Xi Jinping has also emphasised “the fundamental importance of the real economy” and, after a year in which the pandemic wrecked global supply chains, it tracks that China wants to focus inwards. It’s a holistically nationalist strategy: shoring up supply chain integrity and ensuring national self-sufficiency above all.
Regulation
Although it’s easy to think of China as a monolith, there are many moving parts to its government, and therefore many moving parts to its regulations and policy enactments.
Take the recent spate of regulatory crackdowns:
- Ant Group’s restructuring was led by the central bank as part of a broader focus on fintech companies acting like banks but benefitting from tech regulations.
- Alibaba’s fine was issued by SAMR, the State Administration of Market Regulation, for antitrust violations. This was part of SAMR’s push against anti-competitive behaviour and innovation-stifling market dominance.
- The crackdown on Didi was enforced by the Cyberspace Administration of China (CAC), a department established in 2011. The CAC is in charge of tackling all cybersecurity and data security concerns, and its actions will most likely gain the most attention going forward, as China has made cyber and data security a national security concern.

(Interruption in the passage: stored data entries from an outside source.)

Lemma add_edge_built (es : list (NodeId * NodeId * edge_attr)) (G : DiGraph)
    (e : NodeId * NodeId * edge_attr) :
  built_from es G -> built_from (es ++ [e]) (add_edge G e).
Proof.
  intros ((Hnd & Hmem & Hadj) & Hsub & Hall & Hkeys).
  destruct e as [[u0 v0] dd].
  assert (Hadj0 : NoDup (dict_keys (match dict_get (_succ G) u0 with
                                    | Some a => a | None => [] end))).
  { destruct (dict_get (_succ G) u0) as [a|] eqn:E; [apply (Hadj _ _ E)|constructor]. }
  split; [split; [|split]|split; [|split]].
  - now apply add_edge_NoDup.
  - now apply add_edge_node_mem.
  - intros u adj Hu. rewrite add_edge_succ in Hu.
    destruct (bytes_eq_dec u u0) as [->|Hne].
    + injection Hu as <-. split; [now apply dict_set_NoDup|].
      intros v a Hin. apply dict_set_In in Hin. destruct Hin as [[-> ->]|Hin].
      * apply add_edge_mem_ends.
      * apply add_edge_mem_mono.
        destruct (dict_get (_succ G) u0) as [a0|] eqn:E; [|contradiction].
        now apply (proj2 (Hadj _ _ E) v a).
    + destruct (dict_get (_succ G) u) as [a0|] eqn:E.
      * injection Hu as <-. split; [apply (Hadj _ _ E)|].
        intros v a Hin. apply add_edge_mem_mono. now apply (proj2 (Hadj _ _ E) v a).
      * destruct (bytes_eq_dec u v0); [|discriminate].
        injection Hu as <-. split; [constructor|intros ? ? []].
  - intros u adj v a Hu Hin. apply in_or_app. rewrite add_edge_succ in Hu.
    destruct (bytes_eq_dec u u0) as [->|Hne].
    + injection Hu as <-. apply dict_set_In in Hin. destruct Hin as [[-> ->]|Hin].
      * right. now left.
      * left. destruct (dict_get (_succ G) u0) as [a0|] eqn:E; [|contradiction].
        now apply (Hsub _ _ _ _ E).
    + destruct (dict_get (_succ G) u) as [a0|] eqn:E.
      * injection Hu as <-. left. now apply (Hsub _ _ _ _ E).
      * destruct (bytes_eq_dec u v0); [|discriminate].
        injection Hu as <-. contradiction.
  - intros u v a Hin. apply in_app_or in Hin. unfold has_edge.
    destruct Hin as [Hin|[[= <- <- <-]|[]]].
    + destruct (Hall _ _ _ Hin) as (adj & a' & Hu & Hv).
      rewrite add_edge_succ.
      destruct (bytes_eq_dec u u0) as [->|Hne].
      * rewrite Hu. exists (dict_set adj v0 dd). destruct (bytes_eq_dec v v0) as [->|Hv0].
        -- exists dd. split; [reflexivity|apply dict_get_set_same].
        -- exists a'. split; [reflexivity|]. now rewrite dict_get_set_other.
      * rewrite Hu. eauto.
    + rewrite add_edge_succ. destruct (bytes_eq_dec u0 u0); [|congruence].
      eexists. exists dd. split; [reflexivity|apply dict_get_set_same].
  - intros n Hn. unfold dict_mem in Hn. rewrite add_edge_succ in Hn.
    destruct (bytes_eq_dec n u0) as [->|Hne].
    + exists u0, v0, dd. split; [apply in_or_app; right; now left|now left].
    + destruct (dict_get (_succ G) n) as [a0|] eqn:E.
      * destruct (Hkeys n) as (u & v & a & Hin & Hor).
        { unfold dict_mem. now rewrite E. }
        exists u, v, a. split; [apply in_or_app; now left|assumption].
      * destruct (bytes_eq_dec n v0) as [->|]; [|discriminate].
        exists u0, v0, dd. split; [apply in_or_app; right; now left|now right].
Qed.

Lemma add_edges_from_built (es' es : list (NodeId * NodeId * edge_attr)) (G : DiGraph) :
  built_from es G -> built_from (es ++ es') (add_edges_from G es').
Proof.
  revert es G. induction es' as [|e es' IH]; intros es G H; cbn.
  - now rewrite app_nil_r.
  - replace (es ++ e :: es') with ((es ++ [e]) ++ es') by now rewrite <- app_assoc.
    apply IH. now apply add_edge_built.
Qed.

Lemma add_edges_from_app (G : DiGraph) (l1 l2 : list (NodeId * NodeId * edge_attr)) :
  add_edges_from G (l1 ++ l2) = add_edges_from (add_edges_from G l1) l2.
Proof. apply fold_left_app. Qed.

(** ** Valid neighbours are the king moves within the grid *)

Lemma neighbors_king (ys xs : Z) (d : Z * Z) :
  In d (neighbors ys xs) <-> king_move (ys, xs) d.
Proof.
  destruct d as [yd xd]. unfold neighbors, king_move. cbn [In fst snd]. split.
  - intros H.
    repeat (destruct H as [H|H]; [injection H as <- <-; split; [intros [=]; lia|lia]|]).
    contradiction.
  - intros (Hne & Hy & Hx).
    assert (Hyc : yd = ys - 1 \/ yd = ys \/ yd = ys + 1) by lia.
    assert (Hxc : xd = xs - 1 \/ xd = xs \/ xd = xs + 1) by lia.
    destruct Hyc as [ -> | [ -> | -> ] ]; destruct Hxc as [ -> | [ -> | -> ] ];
      repeat (first [left; f_equal; lia | right]).
    apply Hne. reflexivity.
Qed.

Lemma valid_neighbors_spec (ys xs : Z) (dims d : Z * Z) :
  In d (valid_neighbors ys xs dims) <-> cell_in_grid dims d /\ king_move (ys, xs) d.
Proof.
  unfold valid_neighbors. rewrite filter_In, neighbors_king, in_bounds_spec. tauto.
Qed.

Lemma king_move_sym (s d : Z * Z) : king_move s d -> king_move d s.
Proof. unfold king_move. intros (H & Hy & Hx). split; [congruence|lia]. Qed.

Lemma valid_neighbors_nonempty (s dims : Z * Z) :
  cell_in_grid dims s -> dims <> (1, 1) ->
  valid_neighbors (fst s) (snd s) dims <> [].
Proof.
  destruct s as [ys xs], dims as [Y X]. intros [Hy Hx] Hd. cbn [fst snd] in *.
  assert (Hex : exists d, In d (valid_neighbors ys xs (Y, X))).
  { assert (Hc : 1 < X \/ 1 < Y).
    { destruct (Z.eq_dec X 1) as [->|]; [|lia].
      destruct (Z.eq_dec Y 1) as [->|]; [congruence|lia]. }
    destruct Hc as [Hc|Hc].
    - destruct (Z.eq_dec xs 0) as [->|].
      + exists (ys, 1). apply valid_neighbors_spec. unfold cell_in_grid, king_move.
        cbn [fst snd]. repeat split; try lia. intros [=].
      + exists (ys, xs - 1). apply valid_neighbors_spec. unfold cell_in_grid, king_move.
        cbn [fst snd]. repeat split; try lia. intros [=]. lia.
    - destruct (Z.eq_dec ys 0) as [->|].
      + exists (1, xs). apply valid_neighbors_spec. unfold cell_in_grid, king_move.
        cbn [fst snd]. repeat split; try lia. intros [=].
      + exists (ys - 1, xs). apply valid_neighbors_spec. unfold cell_in_grid, king_move.
        cbn [fst snd]. repeat split; try lia. intros [=]. lia. }
  destruct Hex as [d Hd']. intros E. rewrite E in Hd'. contradiction.
Qed.

(** ** The graph of a grid *)

Lemma node_of_inj (p q : Z * Z) :
  0 <= fst p <= UINT_MAX -> 0 <= snd p <= UINT_MAX ->
  0 <= fst q <= UINT_MAX -> 0 <= snd q <= UINT_MAX ->
  node_of p = node_of q -> p = q.
Proof.
  intros Hp1 Hp2 Hq1 Hq2 E. destruct p as [py px], q as [qy qx]. cbn [fst snd] in *.
  apply (encode_inj (py, px) (qy, qx) (node_of (py, px))).
  - now apply encode_ok.
  - rewrite E. now apply encode_ok.
Qed.

Section BuildGraph.
Context {geod : Geod}.
Variable self : ModuleNavigation.
Hypothesis Hwf : grid_wf self.

Lemma node_of_inj_grid (p q : Z * Z) :
  cell_in_grid (grid_dims self) p -> cell_in_grid (grid_dims self) q ->
  node_of p = node_of q -> p = q.
Proof.
  destruct Hwf as (_ & _ & _ & _ & H0 & H1). unfold grid_dims, cell_in_grid.
  cbn [fst snd]. intros [? ?] [? ?]. apply node_of_inj; lia.
Qed.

China has admitted that there are weaknesses in its rapidly growing digital economy, especially with regards to its data governance laws concerning security, privacy and cross-border data transfer, and that it has been reactive and slow to act.
This isn’t new. China’s first antitrust law only came into effect in 2008, whereas the United States implemented its first antitrust law in 1890.
Part of the speed of recent regulatory crackdowns, and why they seem to be coming swift and fast, may have a lot to do with China finally getting to grips with its regulatory environment.
Its first major piece of legislation regarding the security obligations of internet products, the Chinese Cybersecurity Law, was passed in 2016 and its law regarding the creation and use of data, the Data Security Law, was passed in June 2021. Its own version of the GDPR and POPIA, the Personal Information Protection Law, is still being drafted.
Essentially, that means expect more regulation and compliance investigations in the near-term. The FYP outlines the plan for a “Digital China”: a digital economy, a digital society and a digital government. All policy choices point to the regulatory environment being readied for that future.
Outlook
It’s fair to be cautious about investing in Chinese companies. While there may be political machinations behind certain regulatory decisions, a much larger emphasis is on compliance. That’s difficult for retail investors to gauge and predict.
Editor’s note: I have avoided any Tencent exposure as the company plays a role as a tech VC in China, aiming to aggregate smaller tech companies into its platforms. That approach is in direct conflict with what the CCP is trying to do. I hold 3.5% of my total portfolio in Alibaba, as this gives me some exposure to China.
Be careful of buying Chinese index ETFs in an attempt to diversify away from Chinese tech. In most cases, the top constituents are all tech companies anyway.